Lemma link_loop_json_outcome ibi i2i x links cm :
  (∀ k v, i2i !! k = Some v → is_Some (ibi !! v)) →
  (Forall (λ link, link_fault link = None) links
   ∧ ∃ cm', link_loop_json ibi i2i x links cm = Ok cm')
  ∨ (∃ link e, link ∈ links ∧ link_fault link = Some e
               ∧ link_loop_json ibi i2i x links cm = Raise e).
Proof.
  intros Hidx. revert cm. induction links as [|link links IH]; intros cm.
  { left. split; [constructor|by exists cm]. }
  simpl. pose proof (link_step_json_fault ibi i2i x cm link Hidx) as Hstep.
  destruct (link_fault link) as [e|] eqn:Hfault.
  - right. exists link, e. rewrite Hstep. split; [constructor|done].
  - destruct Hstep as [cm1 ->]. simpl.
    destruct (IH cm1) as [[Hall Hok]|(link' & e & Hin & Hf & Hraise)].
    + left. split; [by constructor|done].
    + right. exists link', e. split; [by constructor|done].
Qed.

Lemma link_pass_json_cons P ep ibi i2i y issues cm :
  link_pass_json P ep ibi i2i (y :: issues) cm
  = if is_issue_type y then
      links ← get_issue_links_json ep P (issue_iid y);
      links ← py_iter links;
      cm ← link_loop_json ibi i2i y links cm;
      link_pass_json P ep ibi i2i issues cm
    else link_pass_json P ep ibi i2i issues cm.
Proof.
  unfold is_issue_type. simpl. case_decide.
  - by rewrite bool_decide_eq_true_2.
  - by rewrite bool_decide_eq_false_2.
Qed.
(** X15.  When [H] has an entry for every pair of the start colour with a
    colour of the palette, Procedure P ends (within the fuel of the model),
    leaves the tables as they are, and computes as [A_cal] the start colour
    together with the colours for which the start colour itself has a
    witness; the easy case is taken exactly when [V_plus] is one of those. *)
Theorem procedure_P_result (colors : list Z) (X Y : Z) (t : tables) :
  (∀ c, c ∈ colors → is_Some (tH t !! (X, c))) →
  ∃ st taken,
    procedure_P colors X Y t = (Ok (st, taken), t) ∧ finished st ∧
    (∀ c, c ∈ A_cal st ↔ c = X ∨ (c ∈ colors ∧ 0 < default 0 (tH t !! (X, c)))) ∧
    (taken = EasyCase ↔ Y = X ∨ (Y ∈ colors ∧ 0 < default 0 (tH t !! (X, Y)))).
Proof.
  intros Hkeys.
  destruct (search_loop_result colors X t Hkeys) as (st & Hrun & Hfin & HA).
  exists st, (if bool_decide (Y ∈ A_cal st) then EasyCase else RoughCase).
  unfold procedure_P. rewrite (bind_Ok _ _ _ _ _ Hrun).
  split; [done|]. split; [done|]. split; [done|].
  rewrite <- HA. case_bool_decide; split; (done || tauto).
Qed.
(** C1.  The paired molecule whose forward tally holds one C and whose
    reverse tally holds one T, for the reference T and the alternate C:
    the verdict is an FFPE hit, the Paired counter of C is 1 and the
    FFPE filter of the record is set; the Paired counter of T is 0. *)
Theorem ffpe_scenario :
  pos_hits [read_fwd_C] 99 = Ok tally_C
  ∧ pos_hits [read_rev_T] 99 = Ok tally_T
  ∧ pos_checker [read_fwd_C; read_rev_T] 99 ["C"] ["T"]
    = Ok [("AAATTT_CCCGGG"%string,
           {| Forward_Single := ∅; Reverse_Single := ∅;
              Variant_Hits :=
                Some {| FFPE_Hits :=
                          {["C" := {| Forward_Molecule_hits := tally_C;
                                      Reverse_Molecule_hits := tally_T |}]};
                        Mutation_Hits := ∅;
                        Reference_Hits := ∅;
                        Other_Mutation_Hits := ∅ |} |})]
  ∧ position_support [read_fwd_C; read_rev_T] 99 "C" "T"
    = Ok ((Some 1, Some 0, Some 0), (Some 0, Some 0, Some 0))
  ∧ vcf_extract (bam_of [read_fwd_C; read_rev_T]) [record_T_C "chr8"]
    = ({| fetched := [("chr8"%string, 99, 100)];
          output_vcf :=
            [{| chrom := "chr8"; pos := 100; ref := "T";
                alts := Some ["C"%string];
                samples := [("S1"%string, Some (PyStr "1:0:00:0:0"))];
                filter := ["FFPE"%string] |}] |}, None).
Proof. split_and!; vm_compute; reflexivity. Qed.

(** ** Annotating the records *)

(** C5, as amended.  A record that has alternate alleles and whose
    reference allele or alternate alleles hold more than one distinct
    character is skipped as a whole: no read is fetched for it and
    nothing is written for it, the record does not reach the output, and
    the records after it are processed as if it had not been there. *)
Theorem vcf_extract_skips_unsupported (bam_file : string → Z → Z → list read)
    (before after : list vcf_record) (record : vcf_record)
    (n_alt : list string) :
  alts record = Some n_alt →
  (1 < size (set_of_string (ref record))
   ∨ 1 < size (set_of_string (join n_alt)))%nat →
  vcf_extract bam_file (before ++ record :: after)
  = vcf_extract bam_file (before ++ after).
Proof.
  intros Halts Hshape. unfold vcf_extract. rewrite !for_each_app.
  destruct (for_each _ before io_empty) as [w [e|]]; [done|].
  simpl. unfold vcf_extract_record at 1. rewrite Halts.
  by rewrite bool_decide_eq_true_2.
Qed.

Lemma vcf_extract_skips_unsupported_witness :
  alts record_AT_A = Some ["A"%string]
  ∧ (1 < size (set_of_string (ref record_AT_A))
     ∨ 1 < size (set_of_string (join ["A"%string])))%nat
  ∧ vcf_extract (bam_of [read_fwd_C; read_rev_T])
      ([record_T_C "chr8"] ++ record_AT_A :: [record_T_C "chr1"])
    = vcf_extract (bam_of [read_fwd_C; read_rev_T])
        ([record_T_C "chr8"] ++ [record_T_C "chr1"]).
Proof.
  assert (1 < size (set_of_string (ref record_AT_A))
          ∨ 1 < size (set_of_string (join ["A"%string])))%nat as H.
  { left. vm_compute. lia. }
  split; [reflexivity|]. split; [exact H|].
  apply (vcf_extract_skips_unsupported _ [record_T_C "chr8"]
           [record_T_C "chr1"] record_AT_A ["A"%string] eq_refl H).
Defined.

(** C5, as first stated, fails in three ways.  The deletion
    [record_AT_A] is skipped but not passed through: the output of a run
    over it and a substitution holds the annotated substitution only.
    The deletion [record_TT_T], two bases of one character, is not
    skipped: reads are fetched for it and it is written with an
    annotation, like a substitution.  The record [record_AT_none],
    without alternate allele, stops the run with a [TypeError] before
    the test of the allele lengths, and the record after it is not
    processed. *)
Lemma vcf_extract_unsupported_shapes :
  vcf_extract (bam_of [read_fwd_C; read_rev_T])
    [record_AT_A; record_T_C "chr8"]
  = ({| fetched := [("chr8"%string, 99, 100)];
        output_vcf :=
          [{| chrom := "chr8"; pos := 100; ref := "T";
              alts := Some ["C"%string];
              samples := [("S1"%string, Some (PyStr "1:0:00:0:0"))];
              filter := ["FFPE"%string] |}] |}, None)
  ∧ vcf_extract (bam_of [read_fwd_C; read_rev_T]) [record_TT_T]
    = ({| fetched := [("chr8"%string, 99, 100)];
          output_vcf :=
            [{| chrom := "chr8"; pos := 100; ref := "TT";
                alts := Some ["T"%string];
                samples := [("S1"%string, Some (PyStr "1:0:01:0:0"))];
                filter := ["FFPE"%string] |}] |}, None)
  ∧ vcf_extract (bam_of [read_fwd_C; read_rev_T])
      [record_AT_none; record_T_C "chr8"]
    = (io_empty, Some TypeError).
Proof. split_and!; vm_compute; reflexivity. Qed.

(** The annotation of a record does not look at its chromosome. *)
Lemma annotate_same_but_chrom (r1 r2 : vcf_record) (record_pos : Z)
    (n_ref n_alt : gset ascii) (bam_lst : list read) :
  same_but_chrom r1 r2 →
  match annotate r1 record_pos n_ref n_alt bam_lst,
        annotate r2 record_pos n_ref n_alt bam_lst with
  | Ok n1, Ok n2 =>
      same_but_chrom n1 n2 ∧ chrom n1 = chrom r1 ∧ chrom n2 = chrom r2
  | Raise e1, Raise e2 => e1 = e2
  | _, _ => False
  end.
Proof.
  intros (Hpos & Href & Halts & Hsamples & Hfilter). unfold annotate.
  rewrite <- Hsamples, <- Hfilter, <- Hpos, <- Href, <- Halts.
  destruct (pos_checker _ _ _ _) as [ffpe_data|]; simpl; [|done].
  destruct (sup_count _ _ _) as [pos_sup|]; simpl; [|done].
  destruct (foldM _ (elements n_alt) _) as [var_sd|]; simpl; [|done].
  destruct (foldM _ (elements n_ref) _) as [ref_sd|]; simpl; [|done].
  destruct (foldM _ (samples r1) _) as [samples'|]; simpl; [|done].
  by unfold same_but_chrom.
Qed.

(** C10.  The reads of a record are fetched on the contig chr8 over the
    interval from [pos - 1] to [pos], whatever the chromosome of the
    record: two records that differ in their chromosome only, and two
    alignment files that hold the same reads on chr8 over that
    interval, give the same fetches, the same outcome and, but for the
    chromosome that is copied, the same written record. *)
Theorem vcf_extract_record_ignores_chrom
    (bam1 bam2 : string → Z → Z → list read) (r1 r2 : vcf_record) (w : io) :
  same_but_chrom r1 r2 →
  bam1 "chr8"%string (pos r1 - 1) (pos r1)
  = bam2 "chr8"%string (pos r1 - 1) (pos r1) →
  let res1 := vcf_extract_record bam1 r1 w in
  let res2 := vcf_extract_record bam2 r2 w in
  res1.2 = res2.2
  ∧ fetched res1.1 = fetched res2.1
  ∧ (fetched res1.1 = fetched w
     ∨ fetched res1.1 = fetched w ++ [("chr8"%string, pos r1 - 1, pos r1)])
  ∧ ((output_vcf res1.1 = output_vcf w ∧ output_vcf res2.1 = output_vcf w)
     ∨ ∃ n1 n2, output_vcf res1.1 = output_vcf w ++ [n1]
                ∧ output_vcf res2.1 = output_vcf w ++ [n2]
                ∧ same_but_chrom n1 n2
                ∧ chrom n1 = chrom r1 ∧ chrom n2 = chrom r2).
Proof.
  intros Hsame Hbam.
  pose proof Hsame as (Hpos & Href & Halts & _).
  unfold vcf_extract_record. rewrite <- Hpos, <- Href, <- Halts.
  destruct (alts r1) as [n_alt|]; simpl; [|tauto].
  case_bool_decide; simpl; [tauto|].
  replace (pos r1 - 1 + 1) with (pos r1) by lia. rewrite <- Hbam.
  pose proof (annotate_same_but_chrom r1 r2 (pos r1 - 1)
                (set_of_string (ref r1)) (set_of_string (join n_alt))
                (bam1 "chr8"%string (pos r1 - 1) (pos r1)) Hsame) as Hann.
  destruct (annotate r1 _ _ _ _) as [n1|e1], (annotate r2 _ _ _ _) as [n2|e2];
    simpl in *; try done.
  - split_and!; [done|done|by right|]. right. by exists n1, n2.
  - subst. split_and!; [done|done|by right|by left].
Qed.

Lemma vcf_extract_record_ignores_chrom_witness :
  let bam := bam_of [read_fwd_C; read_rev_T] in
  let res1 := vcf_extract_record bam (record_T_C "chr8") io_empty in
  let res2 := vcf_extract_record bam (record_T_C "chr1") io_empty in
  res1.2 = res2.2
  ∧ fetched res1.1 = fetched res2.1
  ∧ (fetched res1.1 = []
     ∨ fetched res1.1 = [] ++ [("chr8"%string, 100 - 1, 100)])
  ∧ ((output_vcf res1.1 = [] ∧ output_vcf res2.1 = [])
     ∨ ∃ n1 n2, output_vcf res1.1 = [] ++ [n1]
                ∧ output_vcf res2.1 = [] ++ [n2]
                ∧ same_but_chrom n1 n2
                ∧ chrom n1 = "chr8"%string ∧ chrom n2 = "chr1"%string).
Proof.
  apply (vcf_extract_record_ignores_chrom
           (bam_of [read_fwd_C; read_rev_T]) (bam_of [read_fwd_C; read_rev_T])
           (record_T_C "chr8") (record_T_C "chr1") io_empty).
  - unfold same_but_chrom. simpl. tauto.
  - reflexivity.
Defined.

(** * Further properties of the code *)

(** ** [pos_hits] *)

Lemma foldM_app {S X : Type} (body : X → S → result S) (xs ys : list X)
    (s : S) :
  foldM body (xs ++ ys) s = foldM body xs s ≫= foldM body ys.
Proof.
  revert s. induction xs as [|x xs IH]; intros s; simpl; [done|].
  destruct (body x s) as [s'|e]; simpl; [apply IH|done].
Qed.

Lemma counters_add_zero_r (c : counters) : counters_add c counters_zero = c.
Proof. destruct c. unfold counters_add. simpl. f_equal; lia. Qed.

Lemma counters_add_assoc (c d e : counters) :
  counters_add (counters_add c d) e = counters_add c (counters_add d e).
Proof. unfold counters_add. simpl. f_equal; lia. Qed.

******

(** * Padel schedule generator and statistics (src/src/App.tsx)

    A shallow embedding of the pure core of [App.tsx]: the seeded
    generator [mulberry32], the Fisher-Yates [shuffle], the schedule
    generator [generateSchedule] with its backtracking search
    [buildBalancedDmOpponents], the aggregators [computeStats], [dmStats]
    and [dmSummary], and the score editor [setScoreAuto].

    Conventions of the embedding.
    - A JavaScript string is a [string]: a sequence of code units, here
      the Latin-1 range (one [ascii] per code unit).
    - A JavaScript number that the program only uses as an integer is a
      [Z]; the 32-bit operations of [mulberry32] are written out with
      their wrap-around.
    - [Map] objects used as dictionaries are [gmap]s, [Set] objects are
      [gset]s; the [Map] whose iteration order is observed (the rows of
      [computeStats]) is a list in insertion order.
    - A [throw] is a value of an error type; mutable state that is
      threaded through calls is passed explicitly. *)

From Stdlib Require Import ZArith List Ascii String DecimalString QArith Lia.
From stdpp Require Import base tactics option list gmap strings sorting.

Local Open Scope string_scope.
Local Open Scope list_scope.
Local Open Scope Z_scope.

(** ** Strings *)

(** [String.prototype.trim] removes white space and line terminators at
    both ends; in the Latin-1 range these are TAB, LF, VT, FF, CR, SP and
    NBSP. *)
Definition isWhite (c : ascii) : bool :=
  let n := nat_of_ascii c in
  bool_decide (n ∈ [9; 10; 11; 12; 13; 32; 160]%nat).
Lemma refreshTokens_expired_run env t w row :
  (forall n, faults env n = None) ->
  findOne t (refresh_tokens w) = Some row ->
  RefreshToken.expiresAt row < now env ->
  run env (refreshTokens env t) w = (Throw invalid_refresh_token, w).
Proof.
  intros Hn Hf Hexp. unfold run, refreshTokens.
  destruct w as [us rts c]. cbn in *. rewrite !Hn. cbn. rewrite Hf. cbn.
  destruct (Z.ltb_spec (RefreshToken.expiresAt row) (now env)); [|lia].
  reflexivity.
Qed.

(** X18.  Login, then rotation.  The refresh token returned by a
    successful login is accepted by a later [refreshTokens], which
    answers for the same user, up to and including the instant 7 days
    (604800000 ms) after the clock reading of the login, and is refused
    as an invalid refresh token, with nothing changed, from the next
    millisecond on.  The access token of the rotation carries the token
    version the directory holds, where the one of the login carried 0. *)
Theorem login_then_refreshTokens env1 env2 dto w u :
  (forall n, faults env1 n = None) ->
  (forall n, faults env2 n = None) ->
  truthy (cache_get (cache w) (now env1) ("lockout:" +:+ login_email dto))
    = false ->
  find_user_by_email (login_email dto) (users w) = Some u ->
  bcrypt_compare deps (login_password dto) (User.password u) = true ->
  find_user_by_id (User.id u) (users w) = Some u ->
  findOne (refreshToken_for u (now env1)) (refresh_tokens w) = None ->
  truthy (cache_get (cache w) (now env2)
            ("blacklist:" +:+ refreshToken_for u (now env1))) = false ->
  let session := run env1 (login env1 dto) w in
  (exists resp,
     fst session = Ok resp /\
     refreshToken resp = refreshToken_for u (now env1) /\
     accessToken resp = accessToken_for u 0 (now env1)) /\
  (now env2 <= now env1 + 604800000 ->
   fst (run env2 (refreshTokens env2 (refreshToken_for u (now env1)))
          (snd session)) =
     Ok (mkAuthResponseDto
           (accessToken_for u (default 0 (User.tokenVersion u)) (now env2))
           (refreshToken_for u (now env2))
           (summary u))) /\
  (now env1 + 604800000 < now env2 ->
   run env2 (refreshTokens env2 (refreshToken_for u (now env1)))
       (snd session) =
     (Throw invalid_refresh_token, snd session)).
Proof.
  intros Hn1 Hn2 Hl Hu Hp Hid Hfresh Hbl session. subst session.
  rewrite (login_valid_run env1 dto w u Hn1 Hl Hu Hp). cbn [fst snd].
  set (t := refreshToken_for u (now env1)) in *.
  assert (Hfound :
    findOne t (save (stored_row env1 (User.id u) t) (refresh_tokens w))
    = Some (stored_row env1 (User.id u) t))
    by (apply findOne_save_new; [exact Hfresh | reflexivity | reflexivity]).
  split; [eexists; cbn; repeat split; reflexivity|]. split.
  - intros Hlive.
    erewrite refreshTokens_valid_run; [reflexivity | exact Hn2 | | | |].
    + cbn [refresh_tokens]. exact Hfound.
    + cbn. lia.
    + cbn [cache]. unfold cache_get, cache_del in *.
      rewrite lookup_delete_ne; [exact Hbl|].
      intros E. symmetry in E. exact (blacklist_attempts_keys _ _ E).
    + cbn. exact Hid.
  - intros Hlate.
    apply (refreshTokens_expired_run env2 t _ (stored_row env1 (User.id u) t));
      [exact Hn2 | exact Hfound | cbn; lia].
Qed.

******

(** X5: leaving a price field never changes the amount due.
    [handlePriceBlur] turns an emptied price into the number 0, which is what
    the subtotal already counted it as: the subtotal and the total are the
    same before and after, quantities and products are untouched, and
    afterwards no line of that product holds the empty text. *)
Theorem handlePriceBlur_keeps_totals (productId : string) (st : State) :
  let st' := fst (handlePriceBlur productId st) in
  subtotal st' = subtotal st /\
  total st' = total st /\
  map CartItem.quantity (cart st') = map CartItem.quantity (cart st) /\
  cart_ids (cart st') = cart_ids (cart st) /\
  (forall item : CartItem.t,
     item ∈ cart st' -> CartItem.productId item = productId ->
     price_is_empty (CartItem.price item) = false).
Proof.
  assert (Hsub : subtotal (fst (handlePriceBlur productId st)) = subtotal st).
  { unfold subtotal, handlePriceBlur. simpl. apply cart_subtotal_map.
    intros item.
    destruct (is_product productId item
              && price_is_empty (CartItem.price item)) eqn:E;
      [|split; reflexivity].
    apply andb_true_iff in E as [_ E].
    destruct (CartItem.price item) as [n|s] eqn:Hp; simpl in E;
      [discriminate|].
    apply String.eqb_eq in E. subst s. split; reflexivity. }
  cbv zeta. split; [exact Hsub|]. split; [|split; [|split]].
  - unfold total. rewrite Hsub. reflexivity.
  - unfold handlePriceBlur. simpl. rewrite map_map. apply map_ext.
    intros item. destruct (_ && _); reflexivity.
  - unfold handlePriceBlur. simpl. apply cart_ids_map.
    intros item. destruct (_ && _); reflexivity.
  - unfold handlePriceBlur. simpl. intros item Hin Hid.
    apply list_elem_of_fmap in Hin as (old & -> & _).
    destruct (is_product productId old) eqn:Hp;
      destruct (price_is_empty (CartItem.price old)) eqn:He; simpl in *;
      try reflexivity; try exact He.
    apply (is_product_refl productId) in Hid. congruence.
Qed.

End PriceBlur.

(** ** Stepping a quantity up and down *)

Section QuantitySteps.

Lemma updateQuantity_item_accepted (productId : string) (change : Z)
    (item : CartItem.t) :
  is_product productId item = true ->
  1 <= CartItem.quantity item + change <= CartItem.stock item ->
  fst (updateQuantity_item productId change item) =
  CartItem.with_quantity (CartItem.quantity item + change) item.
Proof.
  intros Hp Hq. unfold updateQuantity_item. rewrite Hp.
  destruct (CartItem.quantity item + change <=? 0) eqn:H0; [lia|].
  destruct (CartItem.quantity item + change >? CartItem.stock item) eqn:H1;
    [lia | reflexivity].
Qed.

******

Give an exact copy of the lines above from the line with "Lemma link_loop_json_outcome ibi" up to and including the line with "destruct (link_fault link)", and leave everything else out.

[RESPONSE]
Lemma link_loop_json_outcome ibi i2i x links cm :
  (∀ k v, i2i !! k = Some v → is_Some (ibi !! v)) →
  (Forall (λ link, link_fault link = None) links
   ∧ ∃ cm', link_loop_json ibi i2i x links cm = Ok cm')
  ∨ (∃ link e, link ∈ links ∧ link_fault link = Some e
               ∧ link_loop_json ibi i2i x links cm = Raise e).
Proof.
  intros Hidx. revert cm. induction links as [|link links IH]; intros cm.
  { left. split; [constructor|by exists cm]. }
  simpl. pose proof (link_step_json_fault ibi i2i x cm link Hidx) as Hstep.
  destruct (link_fault link) as [e|] eqn:Hfault.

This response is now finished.